> **EXERCISE DETAILS**: Reproduce all records word for word.

> **GIVEN DATA**:
....
Lemma record_corruption_rejected_witness :
  exists g' v', decode_record (<[10%nat := 9]> (record_octets 7 3)) = Some (false, g', v').
Proof.
  refine (record_corruption_rejected 7 3 0 9 (take 10 (record_octets 7 3)) (drop 11 (record_octets 7 3)) _ _ _);
    [vm_compute; reflexivity|split; [discriminate|reflexivity]|discriminate].
Defined.

(** ** The TPM *)

(** An update of the TPM counter succeeds only when the counter was read, is
    smaller than the target, was advanced from that value to the target with
    the authorization, and reads back as the target. *)
Theorem tpm_advance_verified `{Machine} {W : Type} (c : pbns_anti_rollback W) (tpm_read : W -> pbns_status * Z * W)
    (tpm_advance : W -> Z -> Z -> bytes -> pbns_status * W) (target : Z) (authorization : pbns_view) (w w' : W)
    (state : pbns_anti_rollback_state) :
  pbns_anti_rollback_init_tpm (Some zero_controller) (Some tpm_read) (Some tpm_advance) = (PBNS_OK, Some c) ->
  anti_rollback_advance c target authorization w = Some (PBNS_OK, state, w') ->
  exists v w1 w2, tpm_read w = (PBNS_OK, v, w1) /\ v < target
  /\ tpm_advance w1 v target (v_data authorization) = (PBNS_OK, w2) /\ tpm_read w2 = (PBNS_OK, target, w')
  /\ ar_version state = target /\ 0 < v_len authorization <= PBNS_ANTI_ROLLBACK_AUTHORIZATION_MAX_SIZE.
Proof.
  intros [= <-]. unfold anti_rollback_advance. cbn [controller_valid ar_assurance ar_tpm_read ar_tpm_advance
    ar_slot_read ar_slot_write negb orb]. destruct (_ || _) eqn:Eg; [done|]. bools.
  unfold anti_rollback_read. cbn [controller_valid ar_assurance ar_tpm_read ar_tpm_advance ar_slot_read
    ar_slot_write negb mbind option_bind].
  destruct (tpm_read w) as [[st v] w1] eqn:E1. destruct st; try done. cbn [is_ok negb mbind option_bind ar_version].
  destruct (Z.leb_spec target v) as [|Hlt]; [done|]. unfold advance_store. cbn [ar_assurance ar_tpm_advance].
  destruct (Z.eqb_spec (v_len authorization) 0) as [|Hne]; [done|]. cbn [mbind option_bind ar_version].
  destruct (tpm_advance w1 v target (v_data authorization)) as [st w2] eqn:E2. destruct st; try done.
  cbn [is_ok negb]. destruct (tpm_read w2) as [[st v3] w3] eqn:E3. destruct st; try done.
  cbn [is_ok negb mbind option_bind ar_version andb orb].
  destruct (Z.eqb_spec v3 target) as [-> |]; [|done]. cbn [negb orb]. intros [= <- <-].
  exists v, w1, w2. split_and!; try done. unfold v_len in *. lia.
Qed.

(** ** Concrete stores *)

Lemma tpm_advance_verified_witness :
  exists v w1 w2, (fun w : Z => (PBNS_OK, w, w)) 4 = (PBNS_OK, v, w1) /\ v < 6
  /\ (fun (w _ target : Z) (_ : bytes) => (PBNS_OK, target)) w1 v 6 [1] = (PBNS_OK, w2).
Proof.
  destruct (@tpm_advance_verified x86_64 Z _ (fun w : Z => (PBNS_OK, w, w))
    (fun (w _ target : Z) (_ : bytes) => (PBNS_OK, target)) 6 (mk_view 4096 [1]) 4 6
    (mk_ar_state 6 0 (2 ^ 64 - 1) PBNS_ANTI_ROLLBACK_ASSURANCE_TPM) eq_refl eq_refl)
    as (v & w1 & w2 & E1 & Hlt & E2 & _).
  exists v, w1, w2. exact (conj E1 (conj Hlt E2)).
Defined.

(** Storage in which a write to slot [sl_torn], if any, is cut short. *)
Record slots := mk_slots { sl_0 : option bytes; sl_1 : option bytes; sl_torn : bool }.

Definition fit_record (r : bytes) : bytes := u8 <$> take 24 (r ++ replicate 24 0).

Definition slots_get (w : slots) (s : Z) : option bytes :=
  fit_record <$> (if s =? 0 then sl_0 w else if s =? 1 then sl_1 w else None).

Definition slots_put (w : slots) (s : Z) (r : option bytes) : slots :=
  if s =? 0 then mk_slots r (sl_1 w) (sl_torn w) else if s =? 1 then mk_slots (sl_0 w) r (sl_torn w) else w.

Definition slots_nv : nvram slots := mk_nvram
  (fun w s buf => match slots_get w s with
                  | Some r => (PBNS_OK, r, true, w)
                  | None => (PBNS_OK, buf, false, w)
                  end)
  (fun w s data =>
     if negb ((s =? 0) || (s =? 1)) || negb (bytes_eqb (fit_record data) data) then (PBNS_ERR_ARGUMENT, w)
     else if sl_torn w then (PBNS_ERR_IO, slots_put w s None) else (PBNS_OK, slots_put w s (Some data))).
....
> **RESULT OF THIS TASK**:
Lemma record_corruption_rejected_witness :
  exists g' v', decode_record (<[10%nat := 9]> (record_octets 7 3)) = Some (false, g', v').
Proof.
  refine (record_corruption_rejected 7 3 0 9 (take 10 (record_octets 7 3)) (drop 11 (record_octets 7 3)) _ _ _);
    [vm_compute; reflexivity|split; [discriminate|reflexivity]|discriminate].
Defined.

(** ** The TPM *)

(** An update of the TPM counter succeeds only when the counter was read, is
    smaller than the target, was advanced from that value to the target with
    the authorization, and reads back as the target. *)
Theorem tpm_advance_verified `{Machine} {W : Type} (c : pbns_anti_rollback W) (tpm_read : W -> pbns_status * Z * W)
    (tpm_advance : W -> Z -> Z -> bytes -> pbns_status * W) (target : Z) (authorization : pbns_view) (w w' : W)
    (state : pbns_anti_rollback_state) :
  pbns_anti_rollback_init_tpm (Some zero_controller) (Some tpm_read) (Some tpm_advance) = (PBNS_OK, Some c) ->
  anti_rollback_advance c target authorization w = Some (PBNS_OK, state, w') ->
  exists v w1 w2, tpm_read w = (PBNS_OK, v, w1) /\ v < target
  /\ tpm_advance w1 v target (v_data authorization) = (PBNS_OK, w2) /\ tpm_read w2 = (PBNS_OK, target, w')
  /\ ar_version state = target /\ 0 < v_len authorization <= PBNS_ANTI_ROLLBACK_AUTHORIZATION_MAX_SIZE.
Proof.
  intros [= <-]. unfold anti_rollback_advance. cbn [controller_valid ar_assurance ar_tpm_read ar_tpm_advance
    ar_slot_read ar_slot_write negb orb]. destruct (_ || _) eqn:Eg; [done|]. bools.
  unfold anti_rollback_read. cbn [controller_valid ar_assurance ar_tpm_read ar_tpm_advance ar_slot_read
    ar_slot_write negb mbind option_bind].
  destruct (tpm_read w) as [[st v] w1] eqn:E1. destruct st; try done. cbn [is_ok negb mbind option_bind ar_version].
  destruct (Z.leb_spec target v) as [|Hlt]; [done|]. unfold advance_store. cbn [ar_assurance ar_tpm_advance].
  destruct (Z.eqb_spec (v_len authorization) 0) as [|Hne]; [done|]. cbn [mbind option_bind ar_version].
  destruct (tpm_advance w1 v target (v_data authorization)) as [st w2] eqn:E2. destruct st; try done.
  cbn [is_ok negb]. destruct (tpm_read w2) as [[st v3] w3] eqn:E3. destruct st; try done.
  cbn [is_ok negb mbind option_bind ar_version andb orb].
  destruct (Z.eqb_spec v3 target) as [-> |]; [|done]. cbn [negb orb]. intros [= <- <-].
  exists v, w1, w2. split_and!; try done. unfold v_len in *. lia.
Qed.

(** ** Concrete stores *)

Lemma tpm_advance_verified_witness :
  exists v w1 w2, (fun w : Z => (PBNS_OK, w, w)) 4 = (PBNS_OK, v, w1) /\ v < 6
  /\ (fun (w _ target : Z) (_ : bytes) => (PBNS_OK, target)) w1 v 6 [1] = (PBNS_OK, w2).
Proof.
  destruct (@tpm_advance_verified x86_64 Z _ (fun w : Z => (PBNS_OK, w, w))
    (fun (w _ target : Z) (_ : bytes) => (PBNS_OK, target)) 6 (mk_view 4096 [1]) 4 6
    (mk_ar_state 6 0 (2 ^ 64 - 1) PBNS_ANTI_ROLLBACK_ASSURANCE_TPM) eq_refl eq_refl)
    as (v & w1 & w2 & E1 & Hlt & E2 & _).
  exists v, w1, w2. exact (conj E1 (conj Hlt E2)).
Defined.

(** Storage in which a write to slot [sl_torn], if any, is cut short. *)
Record slots := mk_slots { sl_0 : option bytes; sl_1 : option bytes; sl_torn : bool }.

Definition fit_record (r : bytes) : bytes := u8 <$> take 24 (r ++ replicate 24 0).

Definition slots_get (w : slots) (s : Z) : option bytes :=
  fit_record <$> (if s =? 0 then sl_0 w else if s =? 1 then sl_1 w else None).

Definition slots_put (w : slots) (s : Z) (r : option bytes) : slots :=
  if s =? 0 then mk_slots r (sl_1 w) (sl_torn w) else if s =? 1 then mk_slots (sl_0 w) r (sl_torn w) else w.

Definition slots_nv : nvram slots := mk_nvram
  (fun w s buf => match slots_get w s with
                  | Some r => (PBNS_OK, r, true, w)
                  | None => (PBNS_OK, buf, false, w)
                  end)
  (fun w s data =>
     if negb ((s =? 0) || (s =? 1)) || negb (bytes_eqb (fit_record data) data) then (PBNS_ERR_ARGUMENT, w)
     else if sl_torn w then (PBNS_ERR_IO, slots_put w s None) else (PBNS_OK, slots_put w s (Some data))).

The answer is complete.